» What you are asked to do
From the entries below, return exactly the lines beginning at the one that contains "Fixpoint span_unit (l" and ending at the one that contains "let '(f, scale, l2, post)", both of them included, and only those lines.

Saved data entries:
Fixpoint hub_reads (h : Hub) (es : list hub_event) : list RemoteMsg :=
  match es with
  | [] => []
  | e :: es' =>
      transport_reads h e ++ match hub_step h e with Some h1 => hub_reads h1 es' | None => [] end
  end.

Lemma user_texts_app q1 q2 : user_texts (q1 ++ q2) = user_texts q1 ++ user_texts q2.
Proof. unfold user_texts. by rewrite filter_app, fmap_app. Qed.

Lemma user_texts_cons m q : user_texts (m :: q) = (if bSystem m then [] else [bText m]) ++ user_texts q.
Proof. unfold user_texts. rewrite filter_cons. destruct (bSystem m); by case_decide. Qed.

Lemma forwardRemote_texts h m :
  broadcast (forwardRemote h m) = broadcast h /\
  (remote_texts (forwardRemote h m) = remote_texts h \/
   remote_texts (forwardRemote h m) = remote_texts h ++ [rText m]).
Proof.
  unfold forwardRemote, remote_texts. destruct (remoteSend h) as [q|] eqn:E; [|rewrite E; auto].
  destruct (_ <? _)%nat; cbn; [|rewrite E; auto]. split; [done|]. right. by rewrite fmap_app.
Qed.

(** Processing a queued message adds at most its own text, and only if a user
    wrote it. *)
Lemma do_broadcast_texts h m :
  broadcast (do_broadcast h m) = broadcast h /\
  (remote_texts (do_broadcast h m) = remote_texts h \/
   bSystem m = false /\ remote_texts (do_broadcast h m) = remote_texts h ++ [bText m]).
Proof.
  unfold do_broadcast. destruct (bSystem m) eqn:Hm.
  - destruct (sendAll_same_queues h (bFrom m) (bText m)) as [Hb Hr]. unfold remote_texts. rewrite Hr. auto.
  - destruct (bFrom m ≫= _) as [s|]; [|cbn; auto]. set (line := ("[" ++ sNick s ++ "] " ++ bText m)%string).
    destruct (sendAll_same_queues h (bFrom m) line) as [Hb Hr].
    destruct (forwardRemote_texts (sendAll h (bFrom m) line) (mkRemoteMsg (sNick s) (bText m))) as [Hb' Ht].
    rewrite Hb', Hb. split; [done|]. unfold remote_texts in *. rewrite Hr in Ht. cbn in Ht.
    destruct Ht as [->| ->]; auto.
Qed.

Lemma enqueue_texts h m :
  remote_texts (set_broadcast h (broadcast h ++ [m])) ++ user_texts (broadcast h ++ [m]) `sublist_of`
  remote_texts h ++ user_texts (broadcast h) ++ (if bSystem m then [] else [bText m]).
Proof. rewrite user_texts_app, user_texts_cons. change (user_texts []) with (@nil string). by rewrite app_nil_r. Qed.

Lemma hub_step_texts h e h' :
  hub_step h e = Some h' ->
  (rText <$> transport_reads h e) ++ remote_texts h' ++ user_texts (broadcast h') `sublist_of`
  remote_texts h ++ user_texts (broadcast h) ++ event_texts e.
Proof.
  intros Hstep. assert (forall h', same_queues h h' ->
    remote_texts h' ++ user_texts (broadcast h') `sublist_of` remote_texts h ++ user_texts (broadcast h) ++ []) as Hsame.
  { intros h1 [Hb Hr]. unfold remote_texts. by rewrite Hb, Hr, app_nil_r. }
  destruct e as [nick|p| | |p nick| |p text|text|nick text|p|]; cbn [hub_step event_texts transport_reads] in *;
    try (destruct (stopped h); [done|]); cbn [fmap list_fmap app].
  - injection Hstep as <-. apply Hsame. apply (sendAll_same_queues (join_alloc h nick)).
  - injection Hstep as <-. apply Hsame, do_leave_same_queues.
  - destruct (broadcast h) as [|m q] eqn:Hb; [done|]. injection Hstep as <-. rewrite app_nil_r.
    destruct (do_broadcast_texts (set_broadcast h q) m) as [-> [->|[Hm ->]]]; cbn [broadcast set_broadcast].
    + change (remote_texts (set_broadcast h q)) with (remote_texts h). apply sublist_app; [done|].
      rewrite (user_texts_cons m q). by apply sublist_inserts_l.
    + change (remote_texts (set_broadcast h q)) with (remote_texts h). rewrite <- app_assoc.
      apply sublist_app; [done|]. rewrite (user_texts_cons m q), Hm. done.
  - injection Hstep as <-. by apply Hsame.
  - injection Hstep as <-. apply Hsame, do_setNick_same_queues.
  - injection Hstep as <-. apply Hsame, do_stop_same_queues.
  - injection Hstep as <-. apply (enqueue_texts h (mkBcastMsg (Some p) text false)).
  - injection Hstep as <-. apply (enqueue_texts h (mkBcastMsg None text true)).
  - injection Hstep as <-. apply (enqueue_texts h (mkBcastMsg None ("[" ++ nick ++ "] " ++ text) true)).
  - injection Hstep as <-. apply Hsame. unfold session_read. by destruct (heap h !! p) as [[? ? [|? ?] ?]|].
  - injection Hstep as <-. unfold transport_read, remote_texts. destruct (remoteSend h) as [[|r q]|] eqn:E;
      rewrite ?E; cbn; by rewrite app_nil_r.
Qed.

Lemma hub_steps_texts h es h' :
  hub_steps h es h' ->
  (rText <$> hub_reads h es) ++ remote_texts h' ++ user_texts (broadcast h') `sublist_of`
  remote_texts h ++ user_texts (broadcast h) ++ (es ≫= event_texts).
Proof.
  induction 1 as [h|h e h1 es h2 _ Hstep _ IH]; cbn [hub_reads].
  - cbn. by rewrite app_nil_r.
  - rewrite Hstep, fmap_app, <- app_assoc, bind_cons. apply hub_step_texts in Hstep.
    etransitivity; [by apply sublist_app; [|exact IH]|].
    rewrite !app_assoc in *. by apply sublist_app.
Qed.

(** ** After a session has left *)

(** A session that has left: its channel is closed and the map forgot it. *)
Definition gone (h : Hub) (p : ptr) (q : list string) : Prop :=
  exists s, heap h !! p = Some s /\ sClosed s = true /\ sessions h !! sID s = None /\ sSend s = q.

Lemma gone_sendAll h x line p q :
  hub_inv h -> stopped h = false -> (forall y, x = Some y -> is_Some (heap h !! y)) ->
  gone h p q -> gone (sendAll h x line) p q.
Proof.
  intros Hi Hst Hx (s & E & Hc & Hno & Hq). destruct (sendAll_spec h x line Hi Hst Hx) as (m & -> & _ & Hm).
  exists s. cbn. rewrite Hm, E. cbn. rewrite decide_False; [done|]. intros [Hin _]. congruence.
Qed.

Lemma gone_set_heap h p q r s :
  gone h p q -> r <> p -> gone (set_heap h (<[r := s]> (heap h))) p q.
Proof. intros (s' & E & ?) Hne. exists s'. cbn. by rewrite lookup_insert_ne. Qed.

Lemma gone_do_broadcast h m p q :
  hub_inv h -> stopped h = false ->
  (if bSystem m then bFrom m = None else exists p, bFrom m = Some p /\ is_Some (heap h !! p)) ->
  gone h p q -> gone (do_broadcast h m) p q.
Proof.
  intros Hi Hst Hm Hg. unfold do_broadcast. destruct (bSystem m).
  - rewrite Hm. by apply gone_sendAll.
  - destruct Hm as (r & -> & [s E]). cbn. rewrite E.
    assert (forall h' x, gone h' p q -> gone (forwardRemote h' x) p q) as Hf.
    { intros h' x Hg'. unfold forwardRemote. destruct (remoteSend h'); [|done]. by destruct (_ <? _)%nat. }
    apply Hf, gone_sendAll; [done|done| |done]. intros y [= <-]. by eexists.
Qed.
(* ===== verification/ConfigProps.v ===== *)
(** * ConfigProps: what a validated configuration guarantees *)

From S2P Require Import Prelude Bytes Strs Text Config Stream Noise Messages Identity Peer Partyline Store Manager.
From S2P Require Import Gossip Discovery.

(** A listen address: a host and a port. *)
Definition listen_ok (addr : string) : Prop :=
  exists host port, SplitHostPort (TrimSpace addr) = Some (host, port) /\ host <> ""%string /\ port <> ""%string.

(** A peer's address: in addition, the host is not a wildcard. *)
Definition peer_ok (addr : string) : Prop :=
  exists host port, SplitHostPort (TrimSpace addr) = Some (host, port) /\ host <> ""%string /\ port <> ""%string /\
    wildcard host = false.

Definition level_ok (level : string) : Prop :=
  TrimSpace level = ""%string \/
  exists l, ToLower (TrimSpace level) = Some l /\ l ∈ ["debug"; "info"; "warn"; "warning"; "error"]%string.

Lemma SplitHostPort_empty : SplitHostPort "" = None.
Proof. done. Qed.

Lemma validateListenAddr_None addr : validateListenAddr addr = None <-> listen_ok addr.
Proof.
  unfold validateListenAddr, listen_ok. case_bool_decide as He.
  { rewrite He. split; [done|]. intros (h & p & E & _). by rewrite SplitHostPort_empty in E. }
  destruct (SplitHostPort (TrimSpace addr)) as [[h p]|]; [|split; [done|]; by intros (? & ? & ? & _)].
  split.
  - repeat case_bool_decide; try done. intros _. eauto.
  - intros (h' & p' & [= <- <-] & Hh & Hp). by rewrite !bool_decide_false.
Qed.

Lemma validatePeerAddr_None addr : validatePeerAddr addr = None <-> peer_ok addr.
Proof.
  unfold validatePeerAddr, peer_ok. case_bool_decide as He.
  { rewrite He. split; [done|]. intros (h & p & E & _). by rewrite SplitHostPort_empty in E. }
  destruct (SplitHostPort (TrimSpace addr)) as [[h p]|]; [|split; [done|]; by intros (? & ? & ? & _)].
  split.
  - repeat case_bool_decide; try done. destruct (wildcard h) eqn:Hw; [done|]. intros _. by exists h, p.
  - intros (h' & p' & [= <- <-] & Hh & Hp & Hw). by rewrite !bool_decide_false, Hw.
Qed.

Lemma validateLogLevel_true level : validateLogLevel level = true <-> level_ok level.
Proof.
  unfold validateLogLevel, level_ok. rewrite orb_true_iff, bool_decide_eq_true.
  destruct (ToLower (TrimSpace level)) as [l|].
  - rewrite bool_decide_eq_true. split; (intros [?|Hl]; [by left|right]); [eauto|by destruct Hl as (l' & [= <-] & ?)].
  - split; (intros [?|Hl]; [by left|]); [done|]. by destruct Hl as (? & ? & _).
Qed.

Lemma check_addr_nil validate mk addr :
  check_addr validate mk addr = [] <-> addr = ""%string \/ validate addr = None.
Proof.
  unfold check_addr. case_bool_decide; [by split; [left|]|]. destruct (validate addr); split; try done; [|by right].
  by intros [?|?].
Qed.

Lemma concat_nil_iff {A} (l : list (list A)) : concat l = [] <-> Forall (fun x => x = []) l.
Proof.
  induction l as [|x l IH]; cbn; [by split|]. rewrite Forall_cons, app_nil, IH. done.
Qed.

Lemma validateBootstrap_nil addrs : validateBootstrap addrs = [] <-> Forall (fun a => validatePeerAddr a = None) addrs.
Proof.
  unfold validateBootstrap. rewrite concat_nil_iff, !Forall_lookup. split.
  - intros Hf i a Ha. specialize (Hf i). rewrite list_lookup_imap, Ha in Hf. specialize (Hf _ eq_refl).
    by destruct (validatePeerAddr a).
  - intros Hf i x Hx. rewrite list_lookup_imap in Hx. destruct (addrs !! i) as [a|] eqn:Ha; [|done].
    injection Hx as <-. by rewrite (Hf i a Ha).
Qed.

Lemma if_nil {A} (b : bool) (x : A) : (if b then [x] else []) = [] <-> b = false.
Proof. by destruct b. Qed.

(** ** Properties *)

(** C38. Validation accepts exactly the well-formed configurations: listen
    addresses, when set, have a host and a port; every bootstrap address and the
    advertised address, when set, have a port and a host that is no wildcard in any notation
    of IPv4 or IPv6; the peer limit and the intervals are not negative; and the log
    level is empty or one of the five names in any case. *)
Theorem Validate_iff (c : Config) :
  Validate c = [] <->
  (net_Listen (cfg_Network c) = ""%string \/ listen_ok (net_Listen (cfg_Network c))) /\
  (ssh_Listen (cfg_SSH c) = ""%string \/ listen_ok (ssh_Listen (cfg_SSH c))) /\
  Forall peer_ok (net_Bootstrap (cfg_Network c)) /\
  (net_AdvertiseAddr (cfg_Network c) = ""%string \/ peer_ok (net_AdvertiseAddr (cfg_Network c))) /\
  0 <= net_MaxPeers (cfg_Network c) /\ 0 <= net_ExchangeInterval (cfg_Network c) /\
  0 <= net_DiscoveryInterval (cfg_Network c) /\ level_ok (log_Level (cfg_Logging c)).
Proof.
  unfold Validate, validateAddresses, validateNumericFields. rewrite !app_nil, !check_addr_nil, !if_nil, !Z.ltb_ge.
  rewrite validateBootstrap_nil, !validateListenAddr_None, <- validateLogLevel_true.
  setoid_rewrite validatePeerAddr_None.
  destruct (validateLogLevel _); naive_solver.
Qed.

(** A validated peer address is one that discovery lets pass: written without
    surrounding space, no node that receives it in an exchange or loads it from
    its store refuses it as a wildcard or malformed. *)
Theorem validated_addr_accepted (addr : string)
  (Hvalid : validatePeerAddr addr = None) (Htrim : TrimSpace addr = addr) :
  isInvalidPeerAddr addr = false.
Proof.
  apply validatePeerAddr_None in Hvalid as (h & p & Hs & Hh & Hp & Hw). rewrite Htrim in Hs.
  unfold isInvalidPeerAddr. rewrite Hs, !bool_decide_false; [done|..]; try done; intros ->; by vm_compute in Hw.
Qed.

Lemma validated_addr_accepted_witness :
  validatePeerAddr "[2001:db8::1]:4000" = None /\ isInvalidPeerAddr "[2001:db8::1]:4000" = false.
Proof.
  split; [reflexivity|]. apply (validated_addr_accepted "[2001:db8::1]:4000"); reflexivity.
Defined.

(** The default configuration is valid, whatever the host is called. *)
Lemma Defaults_valid host : Validate (Defaults host) = [].
Proof. reflexivity. Qed.

(** Surrounding space passes the validation but stays in the address. *)
Example untrimmed_accepted :
  validatePeerAddr " 0.0.0.0:4000" = Some AddrWildcard /\ isInvalidPeerAddr " 0.0.0.0:4000" = false /\
  validatePeerAddr " 10.0.0.1:4000" = None /\ SplitHostPort " 10.0.0.1:4000" = Some (" 10.0.0.1", "4000")%string.
Proof. repeat split; reflexivity. Qed.
(* ===== verification/Duration.v ===== *)
(** * Duration: durations in the configuration file

    [Duration] of [internal/config/config.go] is decoded by
    [time.ParseDuration], modelled here: a sign, then decimal numbers, each with
    a unit. Integers are [uint64]; fractions go through [float64]. *)

From S2P Require Import Prelude Bytes Float64 Strs Text.
From Stdlib Require Import Ascii.

Definition is_digit (c : ascii) : bool := within 48 57 c.
Definition digit_value (c : ascii) : Z := Z.of_N (N_of_ascii c) - 48.

(** [leadingInt]; [None]: it exceeds 2^63. *)
Fixpoint leadingInt (x : Z) (l : chars) : option (Z * chars) :=
  match l with
  | [] => Some (x, [])
  | c :: l' =>
      if is_digit c then
        if 2 ^ 63 / 10 <? x then None
        else
          let x := x * 10 + digit_value c in
          if 2 ^ 63 <? x then None else leadingInt x l'
      else Some (x, l)
  end.

(** [leadingFraction]: further digits are read and ignored once the number
    exceeds 2^63. *)
Fixpoint leadingFraction (x : Z) (scale : f64) (overflow : bool) (l : chars) : Z * f64 * chars :=
  match l with
  | [] => (x, scale, [])
  | c :: l' =>
      if is_digit c then
        if overflow then leadingFraction x scale true l'
        else if (2 ^ 63 - 1) / 10 <? x then leadingFraction x scale true l'
        else
          let y := x * 10 + digit_value c in
          if 2 ^ 63 <? y then leadingFraction x scale true l'
          else leadingFraction y (f64_mul scale (f64_of_Z 10)) false l'
      else (x, scale, l)
  end.

(** [unitMap], in nanoseconds; the micro sign and the Greek letter mu are the two
    other spellings of microseconds. *)
Definition unit_of (u : chars) : option Z :=
  let eq (s : string) := bool_decide (u = explode s) in
  if eq "ns"%string then Some 1
  else if eq "us"%string || bool_decide (u = ["194"; "181"; "115"]%char) || bool_decide (u = ["206"; "188"; "115"]%char) then Some 1000
  else if eq "ms"%string then Some 1000000
  else if eq "s"%string then Some 1000000000
  else if eq "m"%string then Some 60000000000
  else if eq "h"%string then Some 3600000000000
  else None.

(** The characters up to the next number. *)
Fixpoint span_unit (l : chars) : chars * chars :=
  match l with
  | [] => ([], [])
  | c :: l' => if Ascii.eqb c "." || is_digit c then ([], l) else let '(u, r) := span_unit l' in (c :: u, r)
  end.

(** A number and its unit in nanoseconds, and the rest. *)
Definition parse_component (l : chars) : option (Z * chars) :=
  match l with
  | c :: _ =>
      if negb (Ascii.eqb c "." || is_digit c) then None
      else
        match leadingInt 0 l with
        | None => None
        | Some (v, l1) =>
            let pre := negb (length l1 =? length l)%nat in
            let '(f, scale, l2, post) :=
              match l1 with
              | c1 :: l1' =>
                  if Ascii.eqb c1 "." then
                    let '(f, scale, l2) := leadingFraction 0 f64_scale false l1' in (f, scale, l2, negb (length l2 =? length l1')%nat)
                  else (0, f64_scale, l1, false)
              | [] => (0, f64_scale, l1, false)
              end in
            if negb pre && negb post then None
            else
              let '(u, l3) := span_unit l2 in
              match u with
              | [] => None
              | _ =>
                  match unit_of u with
                  | None => None
                  | Some unit =>
                      if 2 ^ 63 / unit <? v then None
                      else
                        let v := v * unit in
                        if 0 <? f then
                          let v := u64 (v + f64_mul (f64_of_Z f) (f64_div (f64_of_Z unit) scale) / f64_scale) in
                          if 2 ^ 63 <? v then None else Some (v, l3)
                        else Some (v, l3)
                  end
              end
        end
  | [] => None
  end.

(** The loop; each turn consumes a character. *)
Fixpoint parse_components (fuel : nat) (d : Z) (l : chars) : option Z :=
  match fuel, l with
  | _, [] => Some d
  | O, _ => None
  | S fuel', _ =>
      match parse_component l with
      | None => None
      | Some (v, l') =>
          let d := u64 (d + v) in
          if 2 ^ 63 <? d then None else parse_components fuel' d l'
      end
  end.

(** [time.ParseDuration] without the text of its error. *)
Definition ParseDuration (s : string) : option Z :=
  let l := explode s in
  let '(neg, l) :=
    match l with
    | c :: l' => if Ascii.eqb c "-" || Ascii.eqb c "+" then (Ascii.eqb c "-", l') else (false, l)
    | [] => (false, l)
    end in
  if bool_decide (l = ["0"]%char) then Some 0
  else
    match l with
    | [] => None
    | _ =>
        match parse_components (length l) 0 l with
        | None => None
        | Some d => if neg : bool then Some (- d) else if 2 ^ 63 - 1 <? d then None else Some d
        end
    end.

(** [UnmarshalText]: the field it sets, and whether there is no error. *)
Definition UnmarshalText (text : string) : Z * bool :=
  match ParseDuration text with Some d => (d, true) | None => (0, false) end.

Example ParseDuration_examples :
  ParseDuration "30s" = Some 30000000000 /\ ParseDuration "1h15m30.918273645s" = Some 4530918273645 /\
  ParseDuration "-.5h" = Some (-1800000000000) /\ ParseDuration "0" = Some 0 /\ ParseDuration "30" = None /\
  ParseDuration "1.5d" = None /\ ParseDuration "9223372036854775808ns" = None /\
  ParseDuration "-9223372036854775808ns" = Some (-9223372036854775808).
Proof. repeat split; vm_compute; reflexivity. Qed.

(** ** Reading numbers and units *)

Definition add_digit (x : Z) (c : ascii) : Z := x * 10 + digit_value c.

(** The value of a sequence of digits. *)
Definition decimal (ds : chars) : Z := foldl add_digit 0 ds.

Lemma digit_range c : is_digit c = true -> 0 <= digit_value c <= 9.
Proof.
  unfold is_digit, within, digit_value. intros Hd. apply andb_true_iff in Hd as [H1 H2].
  apply N.leb_le in H1. apply N.leb_le in H2. lia.
Qed.

(** A rest at which a number or a unit ends. *)
Definition no_digit (l : chars) : Prop := match l with c :: _ => is_digit c = false | [] => True end.
Definition no_unit (l : chars) : Prop := match l with c :: _ => is_digit c = true | [] => True end.

Lemma foldl_digits_ge ds x : 0 <= x -> Forall (fun c => is_digit c = true) ds -> x <= foldl add_digit x ds.
Proof.
  revert x. induction ds as [|c ds IH]; intros x Hx Hd; [done|]. apply Forall_cons in Hd as [Hc Hd]. cbn.
  apply digit_range in Hc. transitivity (add_digit x c); [unfold add_digit; lia|].
  apply IH; [unfold add_digit; lia|done].
Qed.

» Expected answer
Fixpoint span_unit (l : chars) : chars * chars :=
  match l with
  | [] => ([], [])
  | c :: l' => if Ascii.eqb c "." || is_digit c then ([], l) else let '(u, r) := span_unit l' in (c :: u, r)
  end.

(** A number and its unit in nanoseconds, and the rest. *)
Definition parse_component (l : chars) : option (Z * chars) :=
  match l with
  | c :: _ =>
      if negb (Ascii.eqb c "." || is_digit c) then None
      else
        match leadingInt 0 l with
        | None => None
        | Some (v, l1) =>
            let pre := negb (length l1 =? length l)%nat in
            let '(f, scale, l2, post) :=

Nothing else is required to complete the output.